Worth pointing out in this example:

  • actor lists two references: the practitioner and the physical location. A single Schedule may cover a person + place combination.
  • serviceCategory and serviceType let the patient app filter on "availability for vaccination".
  • planningHorizon is bounded. Past 30 June, the front desk must extend the Schedule or create a follow-on one.
  • comment is markdown — handy for apps that render formatted text.

Searching the associated Slots

A client app typically doesn't query /Schedule directly — it walks the organisation's Schedules by actor or serviceType, then asks the server for the Slots that populate them:

  • GET /Schedule?actor=Practitioner/example&active=true — fetch the active Schedules for the given practitioner.
  • GET /Slot?schedule=Schedule/example&status=free&start=ge2026-05-22 — fetch the attached free slots.
  • GET /Schedule?actor:Practitioner.specialty=394814009 — chained FHIR search on the practitioner-actor specialty.
  • GET /Schedule?_include=Schedule:actor — direct inclusion of actor references.

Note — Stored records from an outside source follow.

(** C7 as stated fails on the same particle: [process] runs to its end and
    the momentum is filled, with a resolved kinetic energy that is not
    positive. *)
Lemma momentum_filled_at_zero_ke :
  let p := shower_electron 0 in
  let ev := mkEvent [p] ([] : list unit) in
  fgtb (resolve_ke float_globals (mkMomentum "best") p) f0 = false ∧
  momentum_process float_globals (mkMomentum "best") (ev, [])
  = ((mkEvent [set_momentum [0; 0; 0] p] [], []), inr tt).
Proof. split; vm_compute; reflexivity. Qed.

Lemma momentum_filled_iff_ready_witness :
  let ev := mkEvent [contained_muon 45 50 (-1); set_pid (-1) (shower_electron 1)]
              ([] : list unit) in
  Forall2 (λ p p',
      (momentum_ready float_globals (mkMomentum "best") p →
         p' = with_momentum float_globals (mkMomentum "best") p
         ∧ is_Some (momentum p')) ∧
      (¬ momentum_ready float_globals (mkMomentum "best") p → pid p < 0 ∧ p' = p))
    (particles ev)
    (map (momentum_update float_globals (mkMomentum "best")) (particles ev)).
Proof.
  intros ev.
  refine (proj1 (momentum_filled_iff_ready float_globals (mkMomentum "best")
                   ev (mkEvent _ _) [] [] _)).
  vm_compute. reflexivity.
Defined.
End momentum_examples.

(** ** ParticlePropertiesProcessor *)

Section properties.
Context {F : Type} `{Floating F}.
Context (G : Globals F).
Implicit Types (self : ParticlePropertiesProcessor F) (p : Particle F) (h : Heap F).

(** One turn of the loop over the thresholds, on the array [a] at [scores]. *)
Lemma threshold_step_cases scores k v assigned p h a :
  h !! scores = Some a →
  threshold_step scores (k, v) assigned (p, h) =
    match a !! k with
    | None => ((p, h), inl IndexError)
    | Some sk =>
        if fgeb sk v then ((set_pid (Z.of_nat k) p, h), inr (Break, true))
        else ((p, <[scores := np_imul a (fdiv f1 (fsub f1 sk))]> h),
              inr (Next, assigned))
    end.
Proof.
  intros Ha. unfold threshold_step, np_item. run. unfold deref, store.
  rewrite Ha. simpl. destruct (a !! k) as [sk|] eqn:Hk; [|done].
  destruct (fgeb sk v); [done|]. cbn [fst snd]. rewrite Ha. simpl. by rewrite Hk.
Qed.

(** The loop over the thresholds, run on the array at [scores], does what the
    walk of the specification does on the contents of that array. *)
Lemma threshold_loop_spec_walk ths : ∀ p h scores a assigned,
  h !! scores = Some a →
  for_in ths assigned (threshold_step scores) (p, h) =
    match spec_walk ths a with
    | (a', inr (Some k)) => ((set_pid (Z.of_nat k) p, <[scores := a']> h), inr true)
    | (a', inr None) => ((p, <[scores := a']> h), inr assigned)
    | (a', inl e) => ((p, <[scores := a']> h), inl e)
    end.
Proof.
  induction ths as [|[k v] ths IH]; intros p h scores a assigned Ha; simpl.
  - run. by rewrite list_insert_id.
  - unfold mbind, M_bind. rewrite (threshold_step_cases _ _ _ _ _ _ a Ha).
    destruct (a !! k) as [sk|]; [|by rewrite list_insert_id].
    destruct (fgeb sk v); cbn [fst snd]; [run; by rewrite list_insert_id|].
    assert (scores < length h)%nat as Hlt by (by eapply lookup_lt_Some).
    erewrite IH; [|by apply list_lookup_insert_eq].
    destruct (spec_walk ths _) as [a' [e|[k'|]]]; by rewrite list_insert_insert_eq.
Qed.

(** The walk assigns no class exactly when every entry is rejected. *)
Lemma spec_walk_all_rejected ths : ∀ scores,
  all_rejected ths scores ↔ ∃ a, spec_walk ths scores = (a, inr None).
Proof.
  induction ths as [|[k v] ths IH]; intros scores; simpl.
  - split; [by eexists|done].
  - split.
    + intros (sk & -> & -> & Hrest). by apply IH.
    + intros [a Ha]. destruct (scores !! k) as [sk|]; [|done].
      destruct (fgeb sk v) eqn:Hge; [done|]. exists sk.
      split; [done|]. split; [done|]. apply IH. by eexists.
Qed.

(** [adjust_pid] copies the scores of the particle to a new array, walks the
    thresholds on that copy, and assigns the class the walk ends with. *)
Lemma adjust_pid_spec_walk self p h :
  adjust_pid G self (p, h) =
    if bool_decide (length (pid_thresholds_of G self p) ≠ 0%nat) then
      match spec_walk (pid_thresholds_of G self p) (deref h (pid_scores p)) with
      | (a', inr (Some k)) => ((set_pid (Z.of_nat k) p, h ++ [a']), inr tt)
      | (a', inr None) => ((p, h ++ [a']), inl (AssertionError coverage_msg))
      | (a', inl e) => ((p, h ++ [a']), inl e)
      end
    else ((p, h), inr tt).
Proof.
  unfold adjust_pid, pid_thresholds_of.
  unfold mbind at 1, M_bind at 1, get_p. cbn [fst snd].
  set (ths := if bool_decide (semantic_type p = TRACK_SHP G) then _ else _).
  destruct (bool_decide (length ths ≠ 0%nat)); [|reflexivity].
  unfold mbind at 1, M_bind at 1, read. cbn [fst snd].
  unfold mbind at 1, M_bind at 1, new, alloc. cbn [fst snd].
  unfold mbind at 1, M_bind at 1.
  erewrite threshold_loop_spec_walk; [|by apply list_lookup_middle].
  destruct (spec_walk _ _) as [a' [e|[k'|]]];
    rewrite insert_app_r_alt, Nat.sub_diag by done; done.
Qed.
(** The walk on the array of the store and the walk of the specification
    written out assign the same class and leave the same scores. *)
Lemma spec_walk_walk_class ths : ∀ scores a r,
  spec_walk ths scores = (a, r) →
  a = walk_final ths scores
  ∧ walk_class ths scores = match r with inr (Some k) => Some k | _ => None end.
Proof.
  induction ths as [|[k v] ths IH]; intros scores a r; simpl.
  - by intros [= <- <-].
  - destruct (scores !! k) as [sk|]; [|by intros [= <- <-]].
    destruct (fgeb sk v); [by intros [= <- <-]|].
    unfold np_imul. change (map ?f ?l) with (f <$> l). apply IH.
Qed.

(** [adjust_pid] on a mapping that is not empty, by the class the walk of the
    specification assigns. *)
Lemma adjust_pid_walk_class self p h :
  length (pid_thresholds_of G self p) ≠ 0%nat →
  let ths := pid_thresholds_of G self p in
  let scores := deref h (pid_scores p) in
  match walk_class ths scores with
  | Some k =>
      adjust_pid G self (p, h)
      = ((mkParticle (semantic_type p) (pid_scores p) (primary_scores p) (Z.of_nat k)
            (is_primary p) (is_contained p) (calo_ke p) (csda_ke p) (mcs_ke p)
            (start_dir p) (momentum p),
          h ++ [walk_final ths scores]), inr tt)
  | None =>
      ∃ e, adjust_pid G self (p, h) = ((p, h ++ [walk_final ths scores]), inl e)
  end.
Proof.
  intros Hlen ths scores. rewrite adjust_pid_spec_walk, bool_decide_eq_true_2 by done.
  fold ths scores. destruct (spec_walk ths scores) as [a r] eqn:Hw.
  apply spec_walk_walk_class in Hw as [-> ->].
  destruct r as [e|[k|]]; [by eexists|done|by eexists].
Qed.

(** [adjust_primary], case by case. *)
Lemma adjust_primary_cases self p h :
  adjust_primary self (p, h) =
    match primary_threshold self with
    | None => ((p, h), inr tt)
    | Some t =>
        match deref h (primary_scores p) !! 1%nat with
        | None => ((p, h), inl IndexError)
        | Some s1 => ((set_is_primary (fgeb s1 t) p, h), inr tt)
        end
    end.
Proof.
  unfold adjust_primary, np_item. destruct (primary_threshold self) as [t|]; [|done].
  run. by destruct (deref h (primary_scores p) !! 1%nat).
Qed.

Lemma same_but_pid_primary_refl p : same_but_pid_primary p p.
Proof. by destruct p. Qed.

Lemma same_but_pid_primary_scores p p' :
  same_but_pid_primary p p' →
  pid_scores p' = pid_scores p ∧ primary_scores p' = primary_scores p.
Proof. unfold same_but_pid_primary. by intros ->. Qed.

(** The body of the loop changes nothing of the particle but [pid] and
    [is_primary], and nothing of the store but for the arrays it adds,
    whether it ends or raises. *)
Lemma properties_body_frame self p h p' h' r :
  properties_body G self (p, h) = ((p', h'), r) →
  same_but_pid_primary p p' ∧ ∃ extra, h' = h ++ extra.
Proof.
  unfold properties_body, mbind, M_bind. rewrite adjust_pid_spec_walk.
  assert (∀ p1 h1, same_but_pid_primary p p1 → (∃ extra, h1 = h ++ extra) →
            adjust_primary self (p1, h1) = ((p', h'), r) →
            same_but_pid_primary p p' ∧ ∃ extra, h' = h ++ extra) as Hprim.
  { intros p1 h1 Hp1 Hh1. rewrite adjust_primary_cases.
    destruct (primary_threshold self) as [t|].
    - destruct (deref h1 (primary_scores p1) !! 1%nat) as [s1|];
        intros [= <- <- <-]; (split; [|done]); [|done].
      unfold same_but_pid_primary in *. rewrite Hp1. by destruct p.
    - by intros [= <- <- <-]. }
  destruct (bool_decide _).
  - destruct (spec_walk _ _) as [a' [e|[k|]]].
    + intros [= <- <- <-]. split; [apply same_but_pid_primary_refl|by eexists].
    + apply Hprim; [by destruct p|by eexists].
    + intros [= <- <- <-]. split; [apply same_but_pid_primary_refl|by eexists].
  - apply Hprim; [apply same_but_pid_primary_refl|]. exists []. by rewrite app_nil_r.
Qed.
End properties.

Section properties_claims.
Context {F : Type} `{Floating F}.
Context (G : Globals F).
Context {I : Type} (update_particle_info : list (Particle F) → Heap F → I → I).
Implicit Types (self : ParticlePropertiesProcessor F) (p : Particle F) (h : Heap F).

The US Core and Argonaut Scheduling profiles add a $find operation on /Schedule/$find to automate slot discovery from criteria (specialty, geography, time window).

Common pitfalls

  • Schedule without actor — cardinality is 1..*. A Schedule with no actor is invalid and rejected by the validator.
  • Slot outside planningHorizon — creating a Slot whose start falls outside the parent Schedule's window is technically allowed (no strict FHIR invariant) but semantically wrong — booking apps will ignore it.
  • Schedule / Appointment confusion — Schedule is never the right place for patient information. It describes only an actor's availability. Appointment details belong in Appointment.
  • Active Schedule with no Slot attached — from the patient app's perspective, the result is identical to an inactive Schedule. Publish at least one Slot range as soon as a Schedule flips to active=true.
  • Multiple Schedules for the same actor + planningHorizon — technically allowed but confusing. Prefer a single Schedule covering the whole horizon, splitting concerns via serviceCategory.
  • Mutable identifiers — the business identifier must not change between two versions of the Schedule or the HRIS reconciliation breaks.
  • Slot — the unit slots that the Schedule contains and that hold the free / busy status.
  • Appointment — the booking that consumes one or more Slots of the Schedule.
  • Practitioner, PractitionerRole, Location, Device — typical actors whose availability the Schedule describes.
  • HealthcareService — the abstract care service a Schedule may reference as actor.